定期借地権設定時において、借地権者(以下「借地人」といいます)が借地権設定者(以下「地主」といいます)に敷金型の保証金を預ける事が多くあります。これは、私が担当した埼玉県大宮市(現在さいたま市)で定期借地権分譲を行なうに当たって多額の造成工事費が掛かることから、課税を受けない形での預り金として採用したものです。
当時は、住宅メーカーのトップ企業が取り扱う初めての定期借地権分譲事業として注目を集めNHK始め各メデイアが取り上げて貰えた事でご記憶されている方もいらっしゃると思います。
各メデアは、高倍率の抽選で当選された方々の職業や年収の高さに驚かれ、定期借地権付住宅の入居者のイメージが大きく変わった事を今でも強烈に覚えています。

 
定期借地権の賃料を50年分受け取っても、一定の条件を満たせば前払い賃料となります。
 
定期借地権の毎払い賃料の税務上の取り扱いが、国土交通省の紹介文書「定期借地権の賃料の一部又は全部を前払いとして一括して授受した場合における税務上の取り扱いについて」に対する、国税庁の文書回答(平成17年1月7日付)により明らかになりました。
内容はとても簡単です、従来の考えは50年分の賃料を前払いで受け取れば,一時金課税をすると言うものでした。これからは、一定の条件を満たせば、前払い賃料として取り扱う事になります。

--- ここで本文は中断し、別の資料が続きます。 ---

Lemma host_hits sup desc l table : host_lookups l -> (forall row, In row table -> strip (m_host_ioc row) = m_host_ioc row) ->
  source_hits ioc_value_digest desc (List.filter (unsuppressed sup) l) table = List.filter (keeps sup) (source_hits ioc_value_digest desc l table).
Proof.
  intros V T. unfold source_hits. apply flat_map_filter. intros row I. specialize (T row I).
  destruct (String.eqb (m_source row) (source_key desc)); [|done]. cbn [andb].
  assert (matched_keys (List.filter (unsuppressed sup) l) row = List.filter (fun k => negb (existsb (String.eqb (snd k)) sup)) (matched_keys l row)) as M.
  { unfold matched_keys. rewrite filter_map_comm, filter_swap. f_equal. apply List.filter_ext_in. intros [k p] J. apply List.filter_In in J as [J _].
    unfold unsuppressed. cbn [snd fst]. by rewrite (V k p J). }
  assert (forall l', (forall k p, In (k, p) l' -> In (k, p) l) -> existsb (fun kp => clause ioc_value_digest (snd kp) row) l' = true <->
    m_ioc_type row = "url" /\ exists k p, In (k, p) l' /\ snd k = lower (m_host_ioc row)) as C.
  { intros l' S. rewrite existsb_exists. split.
    - intros ([k p] & J & E). cbn [snd] in E. rewrite (V k p (S k p J)) in E. cbn in E. apply andb_prop in E as [E1 E2].
      apply String.eqb_eq in E1, E2. split; [done|]. by exists k, p.
    - intros (E & k & p & J & K). exists (k, p). split; [done|]. cbn [snd]. rewrite (V k p (S k p J)). unfold clause. apply andb_true_intro. split; apply String.eqb_eq; congruence. }
  pose proof (C l (fun k p H => H)) as C1. specialize (C (List.filter (unsuppressed sup) l) (fun k p H => proj1 (proj1 (List.filter_In _ _ _) H))) as C2.
  destruct (existsb (fun kp => clause ioc_value_digest (snd kp) row) l) eqn:E1.
  2: { destruct (existsb _ (List.filter _ l)) eqn:E2; [|done]. destruct (proj1 C2 eq_refl) as (U & k & p & J & K).
       assert (false = true) as X by (apply C1; split; [done|]; exists k, p; split; [exact (proj1 (proj1 (List.filter_In _ _ _) J))|exact K]). discriminate X. }
  destruct (proj1 C1 eq_refl) as (U & _).
  rewrite map_filter_pair.
  assert (List.filter (fun k => keeps sup (k, row)) (matched_keys l row) = List.filter (fun k => negb (existsb (String.eqb (snd k)) sup)) (matched_keys l row)) as ->
    by (apply List.filter_ext; intros k; unfold keeps; cbn [fst snd]; by rewrite U).
  rewrite M. destruct (existsb _ (List.filter _ l)) eqn:E2; [done|]. destruct (List.filter _ (matched_keys l row)) as [|k ks] eqn:F; [done|].
  assert (In k (k :: ks)) as J by by left. rewrite <-F in J. apply List.filter_In in J as [J S]. apply list_elem_of_In, matched_in in J as (p & J & CA).
  apply list_elem_of_In in J. rewrite (V k p J) in CA. unfold candidates in CA. rewrite U, T in CA. change (lower (strip "url")) with "url" in CA.
  change (String.eqb "url" "url") with true in CA. cbv iota zeta in CA. apply elem_of_app in CA as [CA|CA].
  - destruct (nonempty _); [|by apply not_elem_of_nil in CA]. apply list_elem_of_singleton in CA. injection CA as CA.
    assert (false = true) as X; [|discriminate X]. apply C2. split; [done|]. exists k, p. split; [|done]. apply List.filter_In. split; [done|].
    unfold unsuppressed. cbn [snd]. rewrite (V k p J). exact S.
  - destruct (nonempty _); [|by apply not_elem_of_nil in CA]. apply list_elem_of_singleton in CA. discriminate CA.
Qed.

Lemma lookup_shape desc keys l iocs : desc ∈ CATALOG_SOURCES -> (forall i, i ∈ iocs -> fst i = "DOMAIN") -> edge_keys iocs = Ok keys ->
  lookup_of desc [] keys = Ok l -> host_lookups l \/ value_lookups l.
Proof.
  intros D ALL K L. pose proof (edge_keys_from _ _ K) as KF.
  assert (forall k p, In (k, p) l -> Ok (Some p) = Ok (if String.eqb (source_key desc) "threatfox" then Some (ioc_value, "domain", snd k)
      else if String.eqb (source_key desc) "urlhaus" || String.eqb (source_key desc) "phishtank" then Some (host_ioc, "url", snd k) else None)) as F.
  { intros k p I. apply list_elem_of_In in I. destruct (lookup_from _ _ _ _ L _ _ I) as ([ty v] & J & E & _). destruct (KF _ _ J) as [J1 J2].
    pose proof (ALL _ J1) as T. cbn [fst snd] in *. subst ty. by rewrite <-(domain_lookup _ _ _ D J2). }
  destruct (String.eqb (source_key desc) "threatfox"); [right; intros k p I; specialize (F k p I); congruence|].
  left. intros k p I. specialize (F k p I). destruct (_ || _); [congruence|]. apply ok_inj in F. done.
Qed.

(** C15 [suppression_is_filter]: for a batch of domains, suppressing hosts removes from
    the evidence exactly the URL rows of those hosts: every exact match of a suppressed
    domain survives, and so does all evidence of the other domains. *)
Theorem suppression_is_filter table iocs sup hits : (forall i, i ∈ iocs -> fst i = "DOMAIN") ->
  (forall row, In row table -> strip (m_host_ioc row) = m_host_ioc row) ->
  batch_source_evidence ioc_value_digest table iocs [] = Ok hits ->
  batch_source_evidence ioc_value_digest table iocs sup = Ok (List.filter (keeps sup) hits).
Proof.
  intros ALL T. unfold batch_source_evidence. destruct (edge_keys iocs) as [keys|] eqn:K; [|done]. cbn [res_bind].
  assert (forall srcs acc, (forall d, In d srcs -> d ∈ CATALOG_SOURCES) -> forall r,
    fold_left (fun acc desc => let! hits := acc in let! lookup := lookup_of desc [] keys in
      Ok (hits ++ source_hits ioc_value_digest desc lookup table)%list) srcs (Ok acc) = Ok r ->
    fold_left (fun acc desc => let! hits := acc in let! lookup := lookup_of desc sup keys in
      Ok (hits ++ source_hits ioc_value_digest desc lookup table)%list) srcs (Ok (List.filter (keeps sup) acc)) = Ok (List.filter (keeps sup) r)) as G.
  { induction srcs as [|d srcs IH]; intros acc S r H; [by apply ok_inj in H as <-|]. cbn [fold_left res_bind] in H |- *. rewrite lookup_filter.
    destruct (lookup_of d [] keys) as [l|] eqn:L; cbn [res_bind] in H |- *.
    - assert (source_hits ioc_value_digest d (List.filter (unsuppressed sup) l) table = List.filter (keeps sup) (source_hits ioc_value_digest d l table)) as ->.
      { destruct (lookup_shape d keys l iocs (S d (or_introl eq_refl)) ALL K L); [by apply host_hits|by apply value_hits]. }
      rewrite <-List.filter_app. apply IH; [|exact H]. intros d' I. apply S. by right.
    - exfalso. clear -H. induction srcs as [|d' srcs IH]; [done|]. by apply IH. }
  intros H. apply (G CATALOG_SOURCES []); [|exact H]. intros d I. by apply list_elem_of_In.
Qed.
(** The host column of each row of the list, canonical. *)
Definition tranco_domains (list_rows : list (list string)) : list string :=
  omap (fun row => match row with
                   | _ :: h :: _ => let h := canonical_host h in if nonempty h && str_in "." h then Some h else None
                   | _ => None
                   end) list_rows.

Definition sync_tranco_infra_classifications (list_date : string) (list_rows : list (list string)) (now : string) (s : store) : store * Z :=
  match tranco_domains list_rows with [] => (s, 0) | domains => _apply_tranco_snapshot list_date domains now s end.

(** ** The admin routes *)

(** An answer, or the status of a refusal; an exception no handler takes is [Crash]. *)
Inductive answer (A : Type) := Done (a : A) | Refused (status : Z) | Crash (e : exn).
Arguments Done {A} _. Arguments Refused {A} _. Arguments Crash {A} _.

Section routes.
Context (str_of : pyval -> string).

Definition bind {A B} (m : answer A) (k : A -> answer B) : answer B :=
  match m with Done a => k a | Refused n => Refused n | Crash e => Crash e end.

Definition CLASSIFICATIONS : list string := [LEGITIMATE_DOMAIN; SHARED_LEGITIMATE_INFRASTRUCTURE; TRUSTED_SERVICE; UNKNOWN].

Definition _validate_classification (v : pyval) : answer string :=
  match v with
  | PStr s => let c := upper (strip s) in if one_in CLASSIFICATIONS c then Done c else Refused 400
  | _ => Refused 400
  end.

Definition _bool_int (v : pyval) : answer Z :=
  match v with
  | PBool b => Done (if b then 1 else 0)
  | PInt z => if (z =? 0) || (z =? 1) then Done z else Refused 400
  | PStr s =>
      let t := lower (strip s) in
      if one_in ["1"; "0"; "true"; "false"] t then Done (if one_in ["1"; "true"] t then 1 else 0) else Refused 400
  | _ => Refused 400
  end.
Lemma aggregate_level edges : edges <> [] -> Forall (fun e => is_level (e_confidence e)) edges ->
  let p := peer_of set_order ("", edges) in
  is_level (p_confidence p) /\ (exists e, In e edges /\ e_confidence e = p_confidence p) /\ forall e, In e edges -> _level_index (e_confidence e) <= _level_index (p_confidence p).
Proof.
  intros N F. cbv zeta. unfold peer_of. destruct edges as [|e0 l] eqn:Q; [done|]. rewrite <-Q in *. clear N.
  destruct (level_max edges 0) as (A & B & C); [lia|]. cbv zeta in A, B, C.
  assert (p_confidence (peer_of set_order ("", edges)) = level_at (fold_left (fun m e => Z.max m (_level_index (e_confidence e))) edges 0)) as K by (unfold peer_of; by rewrite Q).
  unfold peer_of in K. rewrite K. set (m := fold_left _ edges 0) in *. destruct (level_at_index m) as [L X]; [lia|]. rewrite X. split; [done|]. split; [|done].
  destruct C as [->|(e & I & C)]; [|exists e; split; [done|]; apply level_inj; [by apply (proj1 (List.Forall_forall _ _) F)|done|congruence]].
  exists e0. split; [rewrite Q; by left|]. apply level_inj; [apply (proj1 (List.Forall_forall _ _) F); rewrite Q; by left|by left|]. pose proof (B e0 ltac:(rewrite Q; by left)).
  assert (is_level (e_confidence e0)) as Le by (apply (proj1 (List.Forall_forall _ _) F); rewrite Q; by left). unfold is_level in Le. destruct Le as [Z|[Z|Z]]; rewrite Z in *; cbn in *; lia.
Qed.

(** [peer_has_its_strongest_edge]: a listed peer has the confidence of the strongest of the indicators it shares, and
    a peer whose every shared indicator is seen in more than ten CVEs is low, whatever
    corroborates them. *)
Theorem peer_has_its_strongest_edge t cve cutoff now all p : ranked t cve cutoff now = Ok all -> In p all ->
  exists edges, p_evidence p = map evidence_of edges /\
    (exists e, In e edges /\ e_confidence e = p_confidence p) /\ (forall e, In e edges -> _level_index (e_confidence e) <= _level_index (p_confidence p)) /\
    (forall e, In e edges -> exists oi, In (p_cve p, oi) (joined t (upper cve)) /\ e_type e = io_type oi /\ e_value e = io_value oi) /\
    ((forall oi, In (p_cve p, oi) (joined t (upper cve)) -> 10 < degree_of t (io_type oi) (io_value oi)) ->
     Forall (fun v => Z.of_nat (length (v_corroborated_by v)) <= 4294967296) (p_evidence p) -> p_confidence p = "low").
Proof.
  intros H I. destruct (peer_edges _ _ _ _ _ _ H I) as (cap & hits & confirmed & edges & _ & N & P & E). exists edges.
  assert (p_evidence p = map evidence_of edges) as V by (transitivity (p_evidence (peer_of set_order (p_cve p, edges))); [by rewrite <-P|]; unfold peer_of; by destruct edges).
  assert (p_confidence p = p_confidence (peer_of set_order ("", edges))) as C by (transitivity (p_confidence (peer_of set_order (p_cve p, edges))); [by rewrite <-P|]; unfold peer_of; by destruct (aggregate_infrastructure_confidence edges) as [[[? ?] ?] ?]).
  destruct (aggregate_level edges N) as (_ & A & B). { apply List.Forall_forall. intros e Ie. destruct (E e Ie) as (row & X & _). by apply edge_level in X as [X _]. }
  rewrite C. split; [done|]. split; [done|]. split; [done|]. split.
  { intros e Ie. destruct (E e Ie) as (row & _ & _ & oi & J & T & V' & _). by exists oi. }
  intros D R. destruct A as (e & Ie & <-). destruct (E e Ie) as (row & X & _ & oi & J & _ & _ & G). apply edge_level in X as [_ X]. apply X; [rewrite G; by apply D|].
  rewrite V, List.Forall_forall in R. apply (R (evidence_of e)), in_map, Ie.
Qed.
End facts.

(** ** Concrete tables *)

Definition no_json (_ : string) : option pyval := None.
Definition any_order (s : gset string) : list string := elements s.
Definition dig (s : string) : string := "d:" +:+ lower s.
Definition an_ioc (pulse ty v : string) : ioc_row := mkIoc pulse ty v (dig v) (Some "2026-07-19T00:00:00Z") (Some "2026-07-20 00:00:00").
Definition tag (cve pulse : string) : link := mkLink cve pulse None None.

(** Two pulses share a domain, two an address that sixty CVEs have and an older hash. *)
Definition sample : tables := mkTables
  [an_ioc "p1" "DOMAIN" "evil.example"; an_ioc "p2" "DOMAIN" "EVIL.example"; an_ioc "p1" "IP" "203.0.113.7"; an_ioc "p3" "IP" "203.0.113.7";
   an_ioc "p1" "IP" "198.51.100.1"; an_ioc "p4" "IP" "198.51.100.1"]
  [tag "CVE-2026-1" "p1"; tag "CVE-2026-2" "p2"; tag "CVE-2026-3" "p3"; tag "CVE-2026-4" "p4"; tag "CVE-2026-9" "p2"]
  ["CVE-2026-1"; "CVE-2026-2"; "CVE-2026-3"; "CVE-2026-4"]
  [("IP", "203.0.113.7", 60); ("IP", "198.51.100.1", 12)] [] [].

Abbreviation peers_of cve := (ranked_peers no_env dig no_json any_order sample cve "2026-07-19 00:00:00" july_20).

Example sample_peers : (let! l := peers_of "cve-2026-1" in Ok (map (fun p => (p_cve p, p_confidence p, p_domain p, p_count p)) l)) =
  Ok [("CVE-2026-2", "medium", 1, 1); ("CVE-2026-4", "low", 0, 1)].
Proof. vm_compute. reflexivity. Qed.

Example sample_sizes : (let! l := peers_of "CVE-2026-1" in Ok (length l)) = Ok 2%nat /\ (let! l := peers_of "CVE-2026-2" in Ok (length l)) = Ok 1%nat.
Proof. vm_compute. done. Qed.

Lemma peers_share_an_indicator_witness : exists all, peers_of "CVE-2026-1" = Ok all /\ NoDup (map p_cve all) /\
  (exists cap, get_hub_cve_pulse_cap no_env = Ok cap /\
    forall b, In b (map p_cve all) <-> b <> upper "CVE-2026-1" /\ In b (cve_ids sample) /\ shares sample cap (upper "CVE-2026-1") b).
Proof.
  destruct (is_ok_spec (peers_of "CVE-2026-1")) as [all E]; [vm_compute; reflexivity|]. exists all. split; [exact E|].
  exact (peers_share_an_indicator no_env dig no_json any_order sample "CVE-2026-1" "2026-07-19 00:00:00" july_20 all E).
Defined.

Lemma sharing_is_symmetric_witness : exists la lb, peers_of "CVE-2026-1" = Ok la /\ peers_of "CVE-2026-2" = Ok lb /\ In "CVE-2026-1" (map p_cve lb).
Proof.
  destruct (is_ok_spec (peers_of "CVE-2026-1")) as [la A]; [vm_compute; reflexivity|]. destruct (is_ok_spec (peers_of "CVE-2026-2")) as [lb B]; [vm_compute; reflexivity|].
  exists la, lb. split; [exact A|]. split; [exact B|].
  apply (sharing_is_symmetric no_env dig no_json any_order sample "CVE-2026-1" "CVE-2026-2" "2026-07-19 00:00:00" "2026-07-19 00:00:00" july_20 july_20 la lb A B).
  - intros oi oi2 I I2 S. repeat (destruct I as [<-|I]; [repeat (destruct I2 as [<-|I2]; [first [reflexivity | discriminate S]|]); destruct I2|]). destruct I.
  - by left.
  - pose proof sample_peers as X. change (peers_of "cve-2026-1") with (peers_of "CVE-2026-1") in X. rewrite A in X. cbn [res_bind] in X. apply ok_inj in X.
    destruct la as [|p la]; [done|]. cbn [map] in X. injection X as X _ _ _ _. left. exact X.
Defined.
(** The suppression that names the first pulse's own campaign hides the family's campaign. *)
Lemma old_suppression_follows_the_family_witness : exists c, In c (campaigns night_1) /\
  In (campaign_id c) (resolve_suppressed_campaign_ids night_1 (load_suppressions night_1 "CVE-2026-2")) /\ seen "CVE-2026-2" = Ok [].
Proof.
  destruct (families_dict night_1) as [|[fam rows] [|]] eqn:D; [discriminate D| |discriminate D].
  assert ((match families_dict night_1 with [(fam, rows)] => campaign_of no_env no_docs no_text july_20 night_1 fam rows | _ => Raise KeyError end) =
          Ok (Some (nth 0 (campaigns night_1) (mkCampaign "" "" "" "" "" "" "" "" 0 stale "" None "" "" 0 None), ["CVE-2026-1"; "CVE-2026-2"]))) as K by (vm_compute; reflexivity).
  rewrite D in K. eexists. split; [left; reflexivity|]. split; [|vm_compute; reflexivity].
  eapply (old_suppression_follows_the_family no_env no_docs no_text july_20 night_1 "CVE-2026-2" (mkSuppression "CVE-2026-2" "campaign_id" (PulseFamilies.legacy_campaign_id_for_pulse "p1")) "p1" fam rows);
    [by left|reflexivity|reflexivity| | |rewrite D; by left| |exact K].
  - assert (map fst (families_dict night_1) = map PulseFamilies.fr_family (firstn 1 (pulse_families night_1))) as X by (vm_compute; reflexivity). rewrite D in X. cbn [map fst] in X. injection X as ->. vm_compute. tauto.
  - intros f. vm_compute. intros [<-|[<-|[]]]; reflexivity.
  - assert (snd (nth 0 (families_dict night_1) ("", [])) = [("p2", Some (a_pulse "p2" (Some "2026-05-01"))); ("p1", Some (a_pulse "p1" (Some "2026-05-02")))]) as X by (vm_compute; reflexivity).
    rewrite D in X. cbn [nth snd] in X. subst rows. intros r t [<-|[<-|[]]]; vm_compute; intros [= <-]; reflexivity.
Defined.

 保証金は、地主とすると借金という認識があり、返さなければならないプレッシャーが強く受け入れがたいものです。
 底地を物納する場合でも、保証金を借地人に返還し抵当権を抹消するという事で、大変に面倒に感じている方も多い。
 地主の中には、課税を受けても、借地人への返還義務のない権利金として受け取りたいと言う思いの方も多い。
 しかし、借地人とすれば権利金より保証金の方がありがたい。
 今回、前払い賃料が課税を受けないこととなり、借地人と地主双方とも納得できる内容の借地契約が出来ると思います。
 今まで利用出来なかった、既に抵当権がついている土地や売却の出来ない行政、お寺所有地などとても楽しみです。
 
借地人に取っての不安も解消
借地人にとって定期借地権の不安の1つは、期間途中での売却でしたが、今回三井住友銀行の定借ローン(中古及び借り換えOK)の登場により解消しました。
 2つ目の不安は、期間途中でご主人が無くなった場合、家のローンは団信に加入していれば無くなりますが、地代は残りの期間払いつづけ無ければならないことです。
 残りの期間分の地代を生命保険で一括して支払う事も、地主の課税の関係で出来ませんでした。
 これからは、借地人としてが契約時に前払い賃料30年分を団信に加入してローンを組んで支払い、借地契約を設定すれば、ご主人が亡くなっても残された家族は安心です。
 大変楽しみな定期借地権です、時代に合った利用方法を提案して行きたい。